Section 4.03 – Credit Card Processing: All credit card or debit card processing required for the Retail Store-Front to enable credit or debit card purchases by users, shall be provided by the Customer. Customer shall be responsible for taking any action, providing information, maintaining, updating implementing and executing any Agreements or documentation required third parties, including (without limitation) obtaining a merchant account and all fees, costs and expenses in connection therewith. Consultant shall not be responsible for any aspect of the user financial arrangements required by the Retail Store-Front, or errors or omissions of third parties in connection with fund processing services.
Section 4.04 – Security Certificate: Retail Store-Front Services may include issuance to Customer of an SSL certificate or other equivalent security certificate to enable secure and encrypted communications between users and the Retail Store-Front. Customer hereby acknowledges that all such security certificates are provided by third party certificate authorities. Customer is responsible for taking any action, providing information, maintaining, updating, implementing and executing any Agreements and documentation required by such third parties, including (without limitation) all fees, costs and expenses in connection therewith. Consultant shall not be responsible for any errors or omissions of third parties in connection with security certificates.
Section 4.05 – Domain Name Registration: Retail Store-Front Services may include registration of a domain name for the Retail Store-Front. Upon request by Customer, Consultant shall apply and pay the initial registration fee to register the Domain Name desired by the Customer with a registration company on behalf and in the name of the Customer. In the event such desired domain name is not available, rejected or opposed by a third party, Consultant shall explain the reasons for the unavailability or rejection of such domain name. Such notice shall be given verbally to Customer after Consultant receipt of notice of such unavailability, rejection or opposition. Upon request by Customer, Consultant shall apply to register another domain name subject to the foregoing procedures.

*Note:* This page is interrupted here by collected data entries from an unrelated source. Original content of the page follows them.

(** X5: with a configuration file that has no [ollama_params] the map
    is nil, and no authorized request with a string query is forwarded.
    When the prompt is produced (the template of the route executes, or
    the route has none) the handler panics at the assignment of
    main.go:187: the connection is dropped, nothing is written and
    nothing is sent to the backend. When the template fails to execute
    the answer is the 500 of main.go:171, the assignment not being
    reached. *)
Theorem nil_params_drop_connection tc name r st haRequest query :
  Header_Get (Header r) "Authorization" = "Bearer " +:+ AuthToken (config st) →
  json_Decode (Body r) = Some haRequest →
  haRequest !! "query" = Some (VString query) →
  OllamaParams (config st) = None →
  ServeHTTP (templateHandler tc name) r st
  = match fullPrompt tc name query with
    | Ok _ => (ConnectionAborted, set_written st None)
    | Err _ =>
        (Responded (internal_error "Template processing failed"),
         set_written st (Some (internal_error "Template processing failed")))
    end.
Proof.
  intros Hauth Hd Hq Hnil. unfold ServeHTTP, templateHandler.
  rewrite authenticate_match by done.
  destruct (fullPrompt tc name query) as [prompt|e] eqn:Hp.
  - by rewrite (handle_nil_map _ _ _ _ haRequest query prompt).
  - unfold handle, bind. cbn. rewrite Hd. cbn. rewrite Hq. cbn. rewrite Hp.
    reflexivity.
Qed.

(** X6: when the template of the route fails to execute, the answer is
    HTTP 500 with the text "Template processing failed"; the
    configuration is not touched and nothing is sent to the backend. *)
Theorem render_failure_is_500 tc name r st haRequest query tmpl err :
  Header_Get (Header r) "Authorization" = "Bearer " +:+ AuthToken (config st) →
  json_Decode (Body r) = Some haRequest →
  haRequest !! "query" = Some (VString query) →
  Templates tc !! name = Some tmpl →
  Execute tmpl {| Query := query |} = Err err →
  ServeHTTP (templateHandler tc name) r st
  = (Responded (internal_error "Template processing failed"),
     set_written st (Some (internal_error "Template processing failed"))).
Proof.
  intros Hauth Hd Hq Ht He. unfold ServeHTTP, templateHandler.
  rewrite authenticate_match by done.
  assert (fullPrompt tc name query = Err err) as Hp.
  { unfold fullPrompt, processTemplate. by rewrite Ht, He. }
  unfold handle, bind. cbn. rewrite Hd. cbn. rewrite Hq. cbn. rewrite Hp.
  reflexivity.
Qed.

(** X7: the payload is the static parameter map with ["prompt"] and
    ["model"] set: ["prompt"] holds the rendered prompt, every other
    static key keeps its value, and a ["prompt"] or ["model"] of the
    configuration file is overwritten. *)
Theorem payload_merges_static_params tc name r st haRequest query prompt params :
  Header_Get (Header r) "Authorization" = "Bearer " +:+ AuthToken (config st) →
  json_Decode (Body r) = Some haRequest →
  haRequest !! "query" = Some (VString query) →
  fullPrompt tc name query = Ok prompt →
  OllamaParams (config st) = Some params →
  ∃ payload,
    OllamaParams (config (templateHandler tc name r st).2) = Some payload ∧
    payload !! "prompt" = Some (VString prompt) ∧
    (∃ m, payload !! "model" = Some (VString m)) ∧
    (∀ k, k ≠ "prompt" → k ≠ "model" → payload !! k = params !! k) ∧
    dom payload = dom params ∪ {[ "prompt"; "model" ]}.
Proof.
  intros Hauth Hd Hq Hp Hparams.
  destruct (templateHandler_payload _ _ _ _ _ _ _ _ Hauth Hd Hq Hp Hparams)
    as (flow & st' & -> & Hc & _).
  cbn [snd]. rewrite Hc. eexists. split; [reflexivity|]. unfold payload_of.
  split; [by rewrite lookup_insert_ne, lookup_insert_eq|].
  split; [eexists; apply lookup_insert_eq|].
  split; [intros k Hk1 Hk2; by rewrite !lookup_insert_ne|].
  rewrite !dom_insert_L. apply set_eq. intros k.
  rewrite !elem_of_union, !elem_of_singleton. tauto.
Qed.

(** What a request, whatever it is, leaves of the configuration: what
    it found, or the same with the prompt and the model of this request
    in the parameter map. *)
Lemma templateHandler_leaves tc name r st params :
  OllamaParams (config st) = Some params →
  ∃ flow st',
    templateHandler tc name r st = (flow, st') ∧
    (config st' = config st ∨
     ∃ prompt m,
       config st'
       = with_OllamaParams (config st) (Some (payload_of params prompt m))).
Proof.
  intros Hparams. unfold templateHandler.
  destruct (decide (Header_Get (Header r) "Authorization"
                    = "Bearer " +:+ AuthToken (config st))) as [Hauth|Hauth].
  - rewrite authenticate_match by done.
    destruct (json_Decode (Body r)) as [haRequest|] eqn:Hd.
    2:{ rewrite handle_invalid_json by done.
        eexists _, _. split; [reflexivity|]. by left. }
    destruct (assert_string (haRequest !! "query")) as [query|] eqn:Hq.
    2:{ rewrite (handle_bad_query _ _ _ _ haRequest) by done.
        eexists _, _. split; [reflexivity|]. by left. }
    assert (haRequest !! "query" = Some (VString query)) as Hq'.
    { destruct (haRequest !! "query") as [[]|]; cbn in Hq; congruence. }
    destruct (fullPrompt tc name query) as [prompt|e] eqn:Hp.
    2:{ unfold handle, bind. rewrite Hd. cbn. rewrite Hq. cbn. rewrite Hp. cbn.
        eexists _, _. split; [reflexivity|]. by left. }
    rewrite (handle_builds _ _ _ _ haRequest query prompt params) by done.
    destruct (exchange_effects (config st)
                (set_config st
                   (with_OllamaParams (config st)
                      (Some (payload_of params prompt
                               (model (config st) haRequest))))))
      as (flow & st' & -> & Hc & _).
    eexists _, _. split; [reflexivity|]. right.
    exists prompt, (model (config st) haRequest). exact Hc.
  - destruct (decide (Header_Get (Header r) "Authorization" = EmptyString))
      as [He|He].
    + rewrite authenticate_empty by done.
      eexists _, _. split; [reflexivity|]. by left.
    + rewrite authenticate_mismatch by done.
      eexists _, _. split; [reflexivity|]. by left.
Qed.

(** X8: a request that gets as far as the payload (authorized, with a
    body that decodes to an object with a string query and a prompt
    that is produced) does not see the request handled before it,
    whatever that one was, served or rejected. After [r1], the request
    [r2] leaves the configuration exactly as it would have from the
    startup state, and passes [client.Do] the same requests: the prompt
    and the model that [r1] left in the shared map are overwritten,
    never merged or reused. *)
Theorem payload_independent_of_history tc name1 name2 r1 r2 st
    haRequest2 query2 prompt2 params :
  Header_Get (Header r2) "Authorization" = "Bearer " +:+ AuthToken (config st) →
  json_Decode (Body r2) = Some haRequest2 →
  haRequest2 !! "query" = Some (VString query2) →
  fullPrompt tc name2 query2 = Ok prompt2 →
  OllamaParams (config st) = Some params →
  let st1 := (templateHandler tc name1 r1 st).2 in
  let st2 := (templateHandler tc name2 r2 st1).2 in
  let alone := (templateHandler tc name2 r2 st).2 in
  config st2 = config alone ∧
  drop (length (sent st1)) (sent st2) = drop (length (sent st)) (sent alone).
Proof.
  intros Ha2 Hd2 Hq2 Hp2 Hparams.
  destruct (templateHandler_leaves tc name1 r1 st params Hparams)
    as (flow1 & st1 & Hrun1 & Hleft).
  assert (∃ params1,
            config st1 = with_OllamaParams (config st) (Some params1) ∧
            ∀ prompt m, payload_of params1 prompt m = payload_of params prompt m)
    as (params1 & Hc1 & Hover).
  { destruct Hleft as [Hsame|(prompt1 & m1 & Hset)].
    - exists params. split; [|done].
      by rewrite Hsame, <- Hparams, with_OllamaParams_same.
    - eexists. split; [exact Hset|]. intros. apply payload_of_overwrites. }
  destruct (templateHandler_payload _ _ _ _ _ _ _ _ Ha2 Hd2 Hq2 Hp2 Hparams)
    as (flow & alone & Hrun & Hc & Hs).
  assert (Header_Get (Header r2) "Authorization"
          = "Bearer " +:+ AuthToken (config st1)) as Ha2' by (by rewrite Hc1).
  assert (OllamaParams (config st1) = Some params1) as Hparams1
    by (by rewrite Hc1).
  destruct (templateHandler_payload _ _ _ _ _ _ _ _ Ha2' Hd2 Hq2 Hp2 Hparams1)
    as (flow2 & st2 & Hrun2 & Hc2 & Hs2).
  cbv zeta. rewrite Hrun1. cbn [snd]. rewrite Hrun2, Hrun. cbn [snd].
  rewrite Hover in Hc2, Hs2.
  assert (model (config st1) haRequest2 = model (config st) haRequest2) as Hm
    by (by rewrite Hc1).
  assert (APIURL (config st1) = APIURL (config st)) as Hurl by (by rewrite Hc1).
  assert (∀ b, ollama_request (config st1) b = ollama_request (config st) b) as Hreq
    by (intros b; by rewrite Hc1).
  rewrite Hm, Hurl in Hs2. rewrite Hm in Hc2.
  split; [rewrite Hc2, Hc, Hc1; reflexivity|].
  destruct (json_Marshal _) as [requestBody|].
  - destruct (http_NewRequest_ok _ _).
    + rewrite Hs2, Hs, Hreq. by rewrite !drop_app_length.
    + rewrite Hs2, Hs. by rewrite !drop_all.
  - rewrite Hs2, Hs. by rewrite !drop_all.
Qed.

(** X9: the complete exchange. When every step succeeds the client gets
    status 200 with content type [application/json] and, as body, the
    marshalled projection of the backend's answer; the backend was
    called once, with a POST to the configured URL whose body is the
    marshalled payload, byte for byte. *)
Theorem successful_exchange tc name r st haRequest query prompt params
    requestBody body ollamaResponse ollamaResponseMap responseBody :
  Header_Get (Header r) "Authorization" = "Bearer " +:+ AuthToken (config st) →
  json_Decode (Body r) = Some haRequest →
  haRequest !! "query" = Some (VString query) →
  fullPrompt tc name query = Ok prompt →
  OllamaParams (config st) = Some params →
  json_Marshal (Some (payload_of params prompt (model (config st) haRequest)))
  = Some requestBody →
  http_NewRequest_ok "POST" (APIURL (config st)) = true →
  client_Do (length (sent st)) (ollama_request (config st) requestBody)
  = Some (Some body) →
  json_Unmarshal_OllamaResponse body = Some ollamaResponse →
  json_Unmarshal_map body = Some ollamaResponseMap →
  json_Marshal (Some (filteredResponse (config st) ollamaResponse ollamaResponseMap))
  = Some responseBody →
  ∃ st' req,
    ServeHTTP (templateHandler tc name) r st
    = (Responded {| StatusCode := 200; ContentType := "application/json";
                    Payload := responseBody |}, st') ∧
    sent st' = (sent st ++ [req])%list ∧
    Method req = "POST" ∧
    URL req = APIURL (config st) ∧
    Body req = requestBody.
Proof.
  intros Hauth Hd Hq Hp Hparams Hm Hok Hdo Hresp Hmap Hout.
  unfold ServeHTTP, templateHandler. rewrite authenticate_match by done.
  rewrite (handle_builds _ _ _ _ haRequest query prompt params) by done.
  unfold exchange, bind, read_OllamaParams, do_request. cbn.
  rewrite Hm. cbn. rewrite Hok. cbn. rewrite Hdo. cbn.
  rewrite Hresp. cbn. rewrite Hmap. cbn.
  change (filteredResponse (with_OllamaParams (config st) _) ollamaResponse
            ollamaResponseMap)
    with (filteredResponse (config st) ollamaResponse ollamaResponseMap).
  rewrite Hout. cbn. eexists _, _. repeat split.
Qed.

(** X10: a backend that cannot be reached, or whose body cannot be read
    or decoded, is not reported as an error: the handler returns without
    writing, so the client gets status 200 with an empty body. The one
    call is not repeated. *)
Theorem backend_failure_is_empty_200 tc name r st haRequest query prompt params
    requestBody :
  Header_Get (Header r) "Authorization" = "Bearer " +:+ AuthToken (config st) →
  json_Decode (Body r) = Some haRequest →
  haRequest !! "query" = Some (VString query) →
  fullPrompt tc name query = Ok prompt →
  OllamaParams (config st) = Some params →
  json_Marshal (Some (payload_of params prompt (model (config st) haRequest)))
  = Some requestBody →
  http_NewRequest_ok "POST" (APIURL (config st)) = true →
  match client_Do (length (sent st)) (ollama_request (config st) requestBody) with
  | Some (Some body) =>
      json_Unmarshal_OllamaResponse body = None ∨ json_Unmarshal_map body = None
  | _ => True
  end →
  ∃ st',
    ServeHTTP (templateHandler tc name) r st = (Responded empty_ok, st') ∧
    written st' = None ∧
    sent st' = (sent st ++ [ollama_request (config st) requestBody])%list.
Proof.
  intros Hauth Hd Hq Hp Hparams Hm Hok Hfail.
  unfold ServeHTTP, templateHandler. rewrite authenticate_match by done.
  rewrite (handle_builds _ _ _ _ haRequest query prompt params) by done.
  unfold exchange, bind, read_OllamaParams, do_request. cbn.
  rewrite Hm. cbn. rewrite Hok. cbn.
  destruct (client_Do _ _) as [[body|]|]; cbn;
    [|eexists; split; [reflexivity|split; reflexivity]..].
  destruct (json_Unmarshal_OllamaResponse body); cbn;
    [|eexists; split; [reflexivity|split; reflexivity]].
  destruct Hfail as [[=]|Hmap]. rewrite Hmap. cbn.
  eexists; split; [reflexivity|split; reflexivity].
Qed.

Section 4.06 – Passwords: Customer hereby acknowledges and agrees that access to certain areas of Retail Store-Front (as determined by Consultant) shall be subject to use of a password mutually agreeable to Customer and Consultant ("Customer Password"). Customer acknowledges that Consultant shall not provide full or administrative access to the Retail Store-Front or the hosting equipment. Access to the Retail Store-Front shall be determined in the exclusive discretion of Consultant. Modification of Customer Password shall be subject to approval of Consultant. In the event Customer is enabled to issue passwords to users ("User Passwords") for accessing the Retail Store-Front, Consultant shall have the right to access such User Passwords and Customer shall cooperate with Consultant in providing information to Consultant in connection with such User Passwords for purposes of operating and maintaining the Retail Store-Front. Consultant shall maintain all password information in strict confidence. Customer hereby accepts responsibility for, and shall be liable for, all access to the Retail Store-Front in connection with User Passwords and Customer Passwords. Customer shall be responsible for the confidentiality of the Customer Password. Customer shall be responsible for maintenance of User Passwords.
Section 4.07 – Access: Customer hereby acknowledges and agrees that access to the Retail Store-Front may be affected by local market telecommunication network activity, capacity and compatibility with third party communication equipment, Internet access software and browser. Consultant hereby disclaims and Customer hereby waives any and all Consultant responsibility for any defect or service interruption in connection with local market telecommunication network activity, capacity and compatibility with third party communication equipment, Internet access software and browsers.
Section 4.09 – Exclusivity: Customer hereby acknowledges and agrees that Consultant shall be the exclusive provider of Internet access, hosting, web design services, e-commerce solutions, and advertising management for the Retail Store-Front and related websites. The Consultant System shall be accessed exclusively by Consultant for purposes of performing the Agreement. In no event shall Customer use third parties or permit third parties to access the Retail Store-Front for purposes of performing any services concerning the Retail Store-Front, including (without limitation) third party Internet service providers, web designers, e-commerce solution providers, or third-party advertising management services in connection with the Retail Store-Front.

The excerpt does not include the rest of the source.